Brutal agresión de odio en Miranda: un joven trans recibió 17 puntos en la cabeza tras ser ataca
Los hechos ocurrieron en la madrugada del sábado al domingo en la calle Juan Ramón Jiménez
Una brutal agresión sacudió el ocio nocturno de Miranda de Ebro durante la madrugada del sábado al domingo, en una fecha especialmente señalada. Un joven trans resultó herido de gravedad tras sufrir un ataque directo y sin mediar palabra en un local de la calle Juan Ramón Jiménez, conocida popularmente como 'la calle del vicio'. Según informó el periódico EL CORREO, la Policía Nacional de Miranda asumió la investigación del suceso, tras tener en su poder la denuncia pertinente, cuyas primeras hipótesis apuntaron claramente a un delito de odio.
Los hechos se desencadenaron en esa franja nocturna del fin de semana, coincidiendo además con el arranque de las celebraciones del Día del Orgullo. El joven mirandés se encontraba de fiesta junto a dos amigos, uno de ellos también perteneciente al colectivo LGTBI+, cuando decidieron trasladarse a la citada calle para terminar la noche. Fue en ese momento cuando un grupo compuesto por dos hombres y una mujer se dirigió directamente hacia ellos.
Sin discusión previa
A diferencia de las habituales disputas nocturnas, los testigos presenciales aseguraron que no existió ningún tipo de enfrentamiento verbal ni provocación anterior. Los agresores buscaron deliberadamente a los jóvenes.
«Llegaron al bar y fueron a por ellos directamente y, al rato, acabó pasando lo que pasó», relató uno de los testigos de la agresión a el periódico EL CORREO.
Tras un primer acercamiento en actitud amenazante en la puerta del pub, los agresores se retiraron momentáneamente, pero regresaron apenas cinco minutos después para arrinconar al grupo en el interior del establecimiento. La situación escaló rápidamente de los insultos y el acoso a la violencia física. Al intentar defender a su amigo, que estaba siendo rodeado, la víctima recibió un fuerte impacto en la cabeza con un vaso u objeto de cristal.
La rápida intervención de la Policía Nacional permitió restablecer el orden en el local. Los agentes prestaron los primeros auxilios al joven herido hasta la llegada de la ambulancia, que lo trasladó al Hospital Santiago Apóstol, donde le aplicaron 17 puntos de sutura en la cabeza.
La investigación: sospechosos habituales y grabaciones de seguridad
Las fuerzas de seguridad tomaron cartas en el asunto desde el primer momento y descartaron rápidamente que se tratara de una simple pelea de bar. Tal y como reveló EL CORREO, los presuntos agresores eran viejos conocidos de la Policía Nacional de Miranda, un factor que los agentes preveían que facilitaría notablemente su localización en las horas posteriores al suceso.

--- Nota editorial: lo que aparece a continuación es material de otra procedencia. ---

(* ===== verification/BoundarySpec.v ===== *)
(** The computations of one invocation that complete nothing and acquire
    nothing, and the effect boundary among them. *)

From S2P Require Import Prelude Identity Address Graph Component Capability Manifest Message.
From S2P Require Import Run Effect Journal EffectStore JournalSpec EffectSpec Units Walk Boundary WalkSpec.

(** ** Quiet computations *)
Section quiet.
Context (lease : RunLease).
Abbreviation quiet m := (keeps (quiet_out lease) m) (only parsing).

Lemma quiet_eret {A} (a : A) : keeps (E:=exn) (quiet_out lease) (eret a).
Proof. apply keeps_eret, _. Qed.
Lemma quiet_raise {A} (e : exn) : quiet (raise (A:=A) e).
Proof. apply keeps_raise, _. Qed.
Lemma quiet_lift {A} (r : result exn A) : quiet (lift r).
Proof. apply keeps_lift, _. Qed.
Lemma quiet_bind {A B} (m : O A) (f : A → O B) : quiet m → (∀ a, quiet (f a)) → quiet (ebind m f).
Proof. intros Hm Hf. apply keeps_bind; [apply _|done|done]. Qed.
(** A continuation may use what its argument was returned by. *)
Lemma quiet_bind_ret {A B} (m : O A) (f : A → O B) :
  quiet m → (∀ a o o', m o = (Ok a, o') → quiet (f a)) → quiet (ebind m f).
Proof.
  intros Hm Hf o. specialize (Hm o). unfold ebind. destruct (m o) as [[a|e] o1] eqn:E; [|exact Hm].
  etrans; [exact Hm|]. by eapply Hf.
Qed.
Lemma quiet_catch {A} (m : O A) h : quiet m → (∀ e, quiet (h e)) → quiet (catch m h).
Proof. intros Hm Hf. apply keeps_catch; [apply _|done|done]. Qed.
Lemma quiet_attempt {A} (m : O A) : quiet m → quiet (attempt m).
Proof. intros H o. specialize (H o). unfold attempt. destruct (m o). exact H. Qed.
Lemma quiet_ewhen b (m : O unit) : quiet m → quiet (ewhen b m).
Proof. destruct b; [done|]. intros _. apply quiet_eret. Qed.
Lemma quiet_control : quiet (_check_run_control lease).
Proof. intros o. simpl. reflexivity. Qed.
Lemma quiet_read {A} (m : J A) : (∀ s, (m s).2 = s) → quiet (journal m).
Proof.
  intros H o. unfold journal. specialize (H o.(o_store)). destruct (m _) as [r s']. simpl in *. subst s'.
  unfold quiet_out. simpl. reflexivity.
Qed.
End quiet.
Create HintDb quiet.
#[export] Hint Resolve quiet_eret quiet_raise quiet_lift quiet_catch quiet_attempt quiet_ewhen quiet_log quiet_control
  : quiet.
Ltac quiet := repeat first
  [ progress cbv zeta | solve [eauto with quiet]
  | apply quiet_bind; [|intros ?] | apply quiet_attempt | apply quiet_catch; [|intros ?] | apply quiet_ewhen
  | match goal with |- keeps _ (match ?x with _ => _ end) => destruct x end ].

(** ** The store's side of an effect *)
(** Whatever [record_effect_prepared] returns, the store holds under its key. *)
Lemma prepared_stored lease q s q' s' :
  record_effect_prepared lease q s = (Ok q', s') →
  json_ok (JObj q'.(rq_subject)) = true ∧ q'.(rq_key) = q.(rq_key) ∧ asked s' q.(rq_key) = Some q'.
Proof.
  unfold record_effect_prepared. cbv zeta. case_decide as Hq; [done|]. intros E.
  apply txn_inv in E as [(a & [= <-] & E)|[_ [e [=]]]]. bound E o s1 Hrow.
  apply mutation_row_inv in Hrow as [-> ->]. destruct (Dict.get _ _) as [row|]; [|done].
  destruct (negb _); [done|]. case_decide; [done|]. bound E s2 s3 Hg. injection Hg as <- <-.
  bound E o s2 Ho. injection Ho as Ho <-.
  assert (∀ s k row r, _effect_request_from_row s k row = Ok r →
    json_ok (JObj r.(rq_subject)) = true ∧ r = ef_request row ∧ rq_key r = k) as Hread.
  { intros s0 k row0 r. unfold _effect_request_from_row. cbv zeta. destruct (Dict.get _ _); [|done]. intros H1.
    apply result_bind_ok in H1 as (? & _ & H1). case_decide as Hd; [done|].
    apply result_bind_ok in H1 as (known & _ & H1). destruct known; [|done]. cbn [negb] in H1.
    apply result_bind_ok in H1 as (? & _ & H1). apply result_bind_ok in H1 as (? & _ & [= <-]).
    split_and!; [|done|apply dec_stable; tauto]. apply not_false_iff_true. intros ?. apply Hd. by left. }
  destruct o as [[k row']|].
  - injection E as E <-. apply Hread in E as (Hj & -> & Hk).
    unfold _effect_row in Ho. destruct (filter _ (effects s)) as [|[k' row''] [|]] eqn:Ef; [by case_decide| |done].
    injection Ho as -> ->.
    assert (k = rq_key q) as Hkq.
    { assert ((k, row') ∈ filter (λ kr : Digest * effect_row, kr.1 = rq_key q ∨ (kr.2).(ef_request).(rq_key) = rq_key q) (effects s))
        as Hin by (rewrite Ef; by apply list_elem_of_singleton).
      apply list_elem_of_filter in Hin as [[?|?] _]; simpl in *; congruence. }
    split; [done|]. split; [congruence|]. unfold asked. rewrite Hkq in Ef. apply get_of_filter in Ef. by rewrite Ef.
  - bound E u s2 Hc. injection Hc as _ <-. bound E u2 s2 Hmod. injection Hmod as <- <-.
    bound E s3 s4 Hget. injection Hget as <- <-. injection E as E <-. apply Hread in E as (Hj & -> & Hk).
    split; [done|]. split; [done|]. unfold asked. simpl. by rewrite Dict.get_set_eq.
Qed.
Lemma quiet_prepare lease q : keeps (quiet_out lease) (journal (record_effect_prepared lease q)).
Proof.
  apply (quiet_of_call lease _ (JPrepare lease q)); [|done|done]. intros s. symmetry. apply unit_of_state.
Qed.
Lemma quiet_outcome lease q receipt kind :
  json_ok (JObj q.(rq_subject)) = true → keeps (quiet_out lease) (journal (record_effect_outcome lease q receipt kind)).
Proof.
  intros Hj. apply (quiet_of_call lease _ (JOutcome lease q receipt kind)); [|done|done].
  intros s. symmetry. apply unit_of_state.
Qed.
Lemma quiet_mint lease d now : keeps (quiet_out lease) (journal (mint_attestation lease d now)).
Proof.
  apply (quiet_of_call lease _ (JMint lease d now)); [|done|done]. intros s. symmetry. apply unit_of_state.
Qed.
Lemma quiet_receipt lease key : keeps (quiet_out lease) (journal (receipt_for key)).
Proof. by apply quiet_read. Qed.
Lemma quiet_load_attestation lease id : keeps (quiet_out lease) (journal (load_attestation id)).
Proof. by apply quiet_read. Qed.
Lemma quiet_deduplicated lease path kind : keeps (quiet_out lease) (deduplicated lease path kind).
Proof. by apply quiet_log. Qed.
#[export] Hint Resolve quiet_prepare quiet_outcome quiet_mint quiet_receipt quiet_load_attestation quiet_deduplicated
  : quiet.

(** ** The boundary and the exchange *)
(** An adapter's methods leave completions and acquisitions of this attempt
    alone. *)
Class AdapterLaws (lease : RunLease) (effects : string → option EffectAdapter) : Prop := {
  adapter_execute kind a q : effects kind = Some a → keeps (quiet_out lease) (a.(ad_execute) q);
  adapter_reconcile kind a q : effects kind = Some a → keeps (quiet_out lease) (a.(ad_reconcile) q);
  adapter_simulate kind a q : effects kind = Some a → keeps (quiet_out lease) (a.(ad_simulate) q);
}.
(** So do a transport's. *)
Record channel_quiet (lease : RunLease) (c : Channel) : Prop := {
  quiet_append i id : keeps (quiet_out lease) (c.(ch_append_request) i id);
  quiet_message id : keeps (quiet_out lease) (c.(ch_message) id);
  quiet_reply id : keeps (quiet_out lease) (c.(ch_reply_for) id);
}.
Section boundary.
Context (lease : RunLease) (manifest : Digest) (path : ExecutionPath) (mode : EffectMode).
Context (effects : string → option EffectAdapter) `{!AdapterLaws lease effects}.
Abbreviation quiet m := (keeps (quiet_out lease) m) (only parsing).

Lemma quiet_terminal kind key : quiet (terminal_receipt lease path mode kind key).
Proof. unfold terminal_receipt. quiet. Qed.
Lemma quiet_record_outcome kind q receipt event_kind :
  json_ok (JObj q.(rq_subject)) = true → quiet (record_outcome lease path kind q receipt event_kind).
Proof. intros Hj. unfold record_outcome. quiet. Qed.
Hint Resolve quiet_terminal quiet_record_outcome : quiet.
Lemma quiet_perform kind a q :
  effects kind = Some a → json_ok (JObj q.(rq_subject)) = true → quiet (perform lease path mode kind a q).
Proof.
  intros Ha Hj. unfold perform. apply quiet_bind; [destruct mode; [by eapply adapter_reconcile|quiet]|].
  intros [receipt|]; [quiet|]. apply quiet_bind; [quiet|intros _]. apply quiet_bind; [|quiet].
  destruct mode; [by eapply adapter_execute|]. destruct (simulation _); [by eapply adapter_simulate|quiet].
Qed.
Lemma quiet_boundary kind subject attestation :
  quiet (_effect_boundary lease manifest path mode effects kind subject attestation).
Proof.
  unfold _effect_boundary. apply quiet_bind; [quiet|intros _].
  destruct (json_value subject) as [[| | | | | |normalized]|]; try solve [quiet]. cbv zeta.
  apply quiet_bind; [quiet|intros existing]. destruct existing; [quiet|].
  destruct (effects kind) as [a|] eqn:Ha; [|quiet].
  apply quiet_bind; [quiet|intros _]. apply quiet_bind_ret; [quiet|intros request o o' E].
  apply quiet_bind; [quiet|intros raced]. destruct raced; [quiet|].
  apply quiet_perform; [done|]. unfold journal in E.
  destruct (record_effect_prepared _ _ _) as [[q|e] s'] eqn:Ep; [|done]. injection E as -> _.
  by destruct (prepared_stored _ _ _ _ _ Ep).
Qed.
Lemma quiet_ask utc_now effect b payload_ :
  (∀ k s a, quiet (effect k s a)) → channel_quiet lease b.(bc_channel) →
  quiet (ask lease manifest path utc_now effect b payload_).
Proof.
  intros He Hc. unfold ask. apply quiet_bind; [quiet|intros i].
  apply quiet_bind; [intros o; apply quiet_mint|intros a]. apply quiet_bind; [apply He|intros _].
  apply quiet_bind; [by apply quiet_reply|]. intros [r|]; [|quiet]. case_decide; quiet.
Qed.
End boundary.

(** The channel send adapter is one. *)
Lemma send_adapter_laws lease (catalog : string * string → option Channel) effects :
  (∀ e c, catalog e = Some c → channel_quiet lease c) →
  (∀ kind a, effects kind = Some a → a = ChannelSendEffect.adapter catalog) → AdapterLaws lease effects.
Proof.
  intros Hc Ha.
  assert (∀ q i, keeps (quiet_out lease) (ChannelSendEffect._verified_attestation q i)) as Hv.
  { intros q i. unfold ChannelSendEffect._verified_attestation. destruct (rq_attestation q); quiet. }
  assert (∀ i c o o', lift (S:=outside) (ChannelSendEffect._channel catalog i) o = (Ok c, o') → channel_quiet lease c) as Hch.
  { intros i c o o'. unfold ChannelSendEffect._channel, lift. destruct (catalog _) as [c'|] eqn:E; [|done].
    intros [= <- _]. by eapply Hc. }
  split; intros kind a q ->%Ha; simpl.
  - unfold ChannelSendEffect.execute. apply quiet_bind; [quiet|intros i].
    apply quiet_bind_ret; [quiet|intros c o o' E%Hch]. apply quiet_bind; [apply Hv|intros id].
    apply quiet_bind; [by apply quiet_append|quiet].
  - unfold ChannelSendEffect.reconcile. apply quiet_bind; [quiet|intros i].
    apply quiet_bind_ret; [quiet|intros c o o' E%Hch]. apply quiet_bind; [by apply quiet_message|].
    intros [m|]; [|quiet]. apply quiet_bind; [apply Hv|intros id]. apply quiet_bind; [by apply quiet_append|quiet].
  - unfold ChannelSendEffect.simulate. quiet.
Qed.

Para el total esclarecimiento del caso, los investigadores pasaron a contar con varias bazas fundamentales. La primera de ellas fue la denuncia formal, que fue ratificada con rapidez por los propios afectados.
Asimismo, la Policía se hizo de inmediato con las grabaciones de las cámaras de seguridad de los locales implicados. Estas pruebas videográficas demostraron que no existió ningún tipo de contacto ni provocación previa entre ambos grupos durante la noche, un elemento clave que terminó por reforzar la tesis policial de que se trató de un ataque puramente tránsfobo.
A qué penas se enfrentaban los agresores
Fuentes legales consultadas detallaron que la gravedad de las lesiones y las circunstancias del ataque elevaron considerablemente la calificación jurídica del suceso. De este modo, el caso no se consideró una falta leve, sino un delito de lesiones agravadas en concurso con una circunstancia agravante de discriminación por motivos de identidad de género u orientación sexual.
En cuanto a las horquillas penales a las que se podían enfrentar los autores del ataque, la legislación contempla penas de entre dos y cinco años de prisión por el delito de lesión con objeto peligroso, debido al uso de un vaso de cristal como elemento contundente y cortante.
A este castigo se le sumaría la aplicación de la agravante de odio por motivos de orientación o identidad de género, lo que elevaría la pena final a un rango de entre tres y cinco años de cárcel como mínimo. Tras el suceso, las diligencias permanecieron abiertas con el fin de proceder a la plena identificación y detención de los delincuentes.